TURNING a top Tory MP into a single mum for a week was always going to be a more exciting idea in the planning rather than the execution.

The result was childless wealthy Conservative MP for Kensington and Chelsea Michael Portillo smiling benignly at Jenny Miner's four bewildered Liverpool scallywags as he tried to persuade them to eat home-made banana trifle.

It was about as believable as Barclaycard's chief Matthew Barrett buying something on credit.

When Michael Portillo Became A Single Mum (BBC2, Wednesday) had Jenny hidden away nearby, watching the proceedings on camera.

She raged as "call me Michael not mum" Portillo forced difficult eight-year-old daughter Ellie to read her book properly while doing the washing-up.

She couldn't understand why he didn't sit down with the child and listen one-to-one. My resident mother-of-three spotted the flaw.

"He can't let her sit on his lap or even give the children, particularly the girls, a cuddle because it would be considered improper.

Even a close friend of the family has to be careful," she pointed out.

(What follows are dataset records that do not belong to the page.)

(** A slice of bytes is a range of bits of the number. *)
Lemma le_get_slice i c data :
  (i + c <= length data)%nat -> le_get (slice i (i + c) data) = (le_get data / 2 ^ (8 * Z.of_nat i)) mod 2 ^ (8 * Z.of_nat c).
Proof.
  intros H. unfold slice. replace (i + c - i)%nat with c by lia.
  rewrite <- (take_drop i data) at 2. rewrite <- (take_drop c (drop i data)) at 2. rewrite !le_get_app.
  assert (zlen (take i data) = Z.of_nat i) as Hi by (unfold zlen; rewrite length_take; lia).
  assert (zlen (take c (drop i data)) = Z.of_nat c) as Hc by (unfold zlen; rewrite length_take, length_drop; lia).
  pose proof (le_get_bound (take i data)) as H1. pose proof (le_get_bound (take c (drop i data))) as H2. rewrite Hi, Hc, !pow256 in * by lia.
  rewrite (Z.mul_comm (2 ^ (8 * Z.of_nat i))), Z.div_add, Z.div_small, Z.add_0_l by lia.
  by rewrite (Z.mul_comm (2 ^ (8 * Z.of_nat c))), Z.mod_add, Z.mod_small by lia.
Qed.

(** The reservoir after [input] bytes of [n] were read and [pos] bits given out. *)
Definition reservoir_of (n pos : Z) (input : nat) : Z := (n mod 2 ^ (8 * Z.of_nat input)) / 2 ^ pos.

Lemma reservoir_bound n pos input : 0 <= pos <= 8 * Z.of_nat input -> 0 <= reservoir_of n pos input < 2 ^ (8 * Z.of_nat input - pos).
Proof.
  intros H. unfold reservoir_of. pose proof (Z.pow_pos_nonneg 2 pos ltac:(lia) ltac:(lia)).
  pose proof (Z.mod_pos_bound n (2 ^ (8 * Z.of_nat input)) ltac:(apply Z.pow_pos_nonneg; lia)). split; [apply Z.div_pos; lia|].
  apply Z.div_lt_upper_bound; [lia|]. rewrite <- pow2_split by lia. replace (pos + (8 * Z.of_nat input - pos)) with (8 * Z.of_nat input) by lia. lia.
Qed.

Lemma reservoir_load data pos input c :
  0 <= pos <= 8 * Z.of_nat input -> (input + c <= length data)%nat -> 8 * Z.of_nat input - pos + 8 * Z.of_nat c <= 64 ->
  Z.lor (reservoir_of (le_get data) pos input) (wrap64 (Z.shiftl (le_get (slice input (input + c) data)) (8 * Z.of_nat input - pos)))
  = reservoir_of (le_get data) pos (input + c).
Proof.
  intros Hp Hl H64. rewrite le_get_slice by done. set (n := le_get data). set (i := 8 * Z.of_nat input) in *.
  pose proof (Z.mod_pos_bound (n / 2 ^ i) (2 ^ (8 * Z.of_nat c)) ltac:(apply Z.pow_pos_nonneg; lia)) as Hc.
  pose proof (Z.pow_pos_nonneg 2 (i - pos) ltac:(lia) ltac:(lia)). pose proof (Z.pow_pos_nonneg 2 pos ltac:(lia) ltac:(lia)).
  assert (2 ^ (8 * Z.of_nat c) * 2 ^ (i - pos) <= 2 ^ 64) by (rewrite <- pow2_split by lia; apply Z.pow_le_mono_r; lia).
  rewrite wrap64_small by (rewrite Z.shiftl_mul_pow2 by lia; nia). rewrite lor_shiftl by (try (apply reservoir_bound; lia); lia).
  unfold reservoir_of. fold i. replace (8 * Z.of_nat (input + c)) with (i + 8 * Z.of_nat c) by lia.
  rewrite pow2_split, Z.rem_mul_r by (try apply Z.pow_nonzero; try apply Z.pow_pos_nonneg; lia).
  replace (2 ^ i) with (2 ^ (i - pos) * 2 ^ pos) at 4 by (rewrite <- pow2_split by lia; f_equal; lia).
  replace (2 ^ (i - pos) * 2 ^ pos * _) with ((n / 2 ^ i) mod 2 ^ (8 * Z.of_nat c) * 2 ^ (i - pos) * 2 ^ pos) by lia.
  by rewrite Z.div_add by lia.
Qed.

Lemma refill_bytes_spec fuel data width pos input :
  0 <= pos <= 8 * Z.of_nat input -> width <= 32 -> pos + width <= 8 * zlen data -> width - (8 * Z.of_nat input - pos) <= 8 * Z.of_nat fuel ->
  (input <= length data)%nat ->
  exists input', refill_bytes fuel data width input (reservoir_of (le_get data) pos input) (8 * Z.of_nat input - pos)
    = (input', reservoir_of (le_get data) pos input', 8 * Z.of_nat input' - pos) /\
    width <= 8 * Z.of_nat input' - pos /\ pos <= 8 * Z.of_nat input' /\ (input' <= length data)%nat.
Proof.
  revert input. induction fuel as [|fuel IH]; intros input Hp Hw Hl Hf Hi; cbn [refill_bytes].
  - exists input. split_and!; (done || lia).
  - destruct (_ <? width) eqn:E; to_prop; [|exists input; split_and!; (done || lia)].
    assert (input < length data)%nat as Hin by (unfold zlen in *; lia). destruct (lookup_lt_is_Some_2 _ _ Hin) as [b Hb].
    rewrite Hb. cbn [from_option]. unfold id. replace (Z_of_byte b) with (le_get (slice input (input + 1) data)).
    2:{ unfold slice. replace (input + 1 - input)%nat with 1%nat by lia. rewrite (drop_S _ _ _ Hb). cbn [take le_get]. rewrite take_0. cbn [le_get]. lia. }
    rewrite reservoir_load by lia. replace (8 * Z.of_nat input - pos + 8) with (8 * Z.of_nat (input + 1) - pos) by lia. apply IH; lia.
Qed.

Lemma refill_spec data width pos input :
  0 <= pos <= 8 * Z.of_nat input -> width <= 32 -> pos + width <= 8 * zlen data -> (input <= length data)%nat ->
  exists input', refill data width input (reservoir_of (le_get data) pos input) (8 * Z.of_nat input - pos)
    = (input', reservoir_of (le_get data) pos input', 8 * Z.of_nat input' - pos) /\
    width <= 8 * Z.of_nat input' - pos /\ pos <= 8 * Z.of_nat input' /\ (input' <= length data)%nat.
Proof.
  intros Hp Hw Hl Hi. unfold refill. destruct (_ <? width) eqn:E; to_prop; [|exists input; split_and!; (done || lia)].
  destruct (4 <=? _) eqn:E4; to_prop; [|apply refill_bytes_spec; lia].
  exists (input + 4)%nat. unfold zlen in *. change 32 with (8 * Z.of_nat 4). rewrite reservoir_load by lia. split_and!; [|lia..].
  f_equal. lia.
Qed.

So the experiment foundered on Britain's obsession with political correctness.

The most politically correct of all was "call me Michael", who didn't once raise his voice - and boy did he have cause - as he coped manfully with an £80 food budget, his four charges and two jobs.

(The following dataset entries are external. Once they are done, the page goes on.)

(** The list [l] holds the postings [ps]. *)
Record list_holds (l : FTSPostingList) (pss : list (list FTSPosting)) : Prop := {
  lh_size : zlen (pl_data l) <= u32_max;
  lh_offset : 0 <= pl_positionsOffset l <= zlen (pl_data l);
  lh_blocks : exists blocksOffset, 0 <= blocksOffset /\
    blocks_at (pl_data l) (pl_positionsOffset l) None blocksOffset 0 (pl_blocks l) pss (pl_positionsOffset l) (zlen (pl_data l) - pl_positionsOffset l);
  lh_count : pl_count l = zlen (concat pss)
}.

Lemma validate_holds l blocksOffset :
  0 <= blocksOffset -> 0 <= pl_positionsOffset l <= zlen (pl_data l) -> zlen (pl_data l) <= u32_max ->
  validate CtxLive l blocksOffset (pl_positionsOffset l) = None -> exists pss, list_holds l pss.
Proof.
  intros Hb Hpo Hd H. unfold validate in H. destruct (validate_blocks _ _ _ _ _ _) as [s|] eqn:E; [|done].
  apply validate_blocks_sound in E as (pss & Hbs & Hc); try done. cbn in Hbs, Hc. destruct (negb _ || _ || _) eqn:En; [done|]. to_prop.
  exists pss. split; try done; [|lia]. exists blocksOffset. split; [done|].
  replace (zlen (pl_data l) - pl_positionsOffset l) with (vs_expectedPositionOffset s) by lia.
  by replace (vs_expectedBlockOffset s) with (pl_positionsOffset l) in Hbs by lia.
Qed.

(** Whatever opens holds postings. *)
Lemma open_holds clone data l : openFTSPostingList CtxLive data clone = Ok l -> pl_data l = data /\ exists pss, list_holds l pss.
Proof.
  unfold openFTSPostingList. cbn [posting_ctx ctx_Err]. cbv zeta. intros H.
  repeat match type of H with (if ?b then Fail _ else _) = _ => let E := fresh "E" in destruct b eqn:E; [done|] end.
  apply bind_Ok in H as (blocks & _ & H). destruct (validate _ _ _ _) eqn:Ev; [done|]. injection H as <-. split; [done|]. to_prop.
  pose proof (get_u32_range 24 data) as Hp. pose proof (get_u32_range 20 data) as Hb. unfold is_u32 in *.
  eapply validate_holds; [|cbn..|exact Ev]; cbn; lia.
Qed.
End holds.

As an infant school teaching assistant the former Defence Secretary wore a fetching beige smock while bosses at Asda arranged a green uniform and baseball cap for shelf-stacking duties.

The MP's lowest point was scooping a dropped egg from the kitchen floor and putting it into the kids' evening meal.

But, overall, his poor parenting skills were at least equal to Jenny who is making the same traditional mistakes of most of us by spoiling the youngest, being hardest on the eldest and letting lads get away with murder.

Mum wasn't impressed by Portillo's instant bond with older daughter Tasha, 12, and was unsettled by his assessment that children do need father figures and the run-down area suffered from low expectations.

She retaliated by cleaning the kitchen floor and surfaces as soon as she was allowed access.

"That's a typical woman's reaction and she'd have done it even if had been another woman acting as mum," said my wife.

I like the way Portillo dealt with "Are you famous? Are you rich? Do you have servants?" questions from the children.

He admitted being on TV in the past, modest wealth and kept quiet about his house-keeper... and probably having a nanny who made him banana trifle.

More expectations came crashing to earth in the return of old favourite Superstars (BBC1, Thursday) when well-known sporting celebrities like champion hurdler Colin Jackson giggled their way through what was supposed to be a gruelling test of stamina.

"I don't know whether my memory is playing tricks, but I'm sure the contestants took it more seriously last time.

I suppose this lot are so wealthy that they see it more as having a laugh with their mates," said my wife, who recalls Kevin Keegan trying so hard he crashed his bike and Brian Jacks' legendary efforts in the gym.

At least presenter Johnny Vaughan remained on-form with a few improper suggestions to co-host Suzi Perry.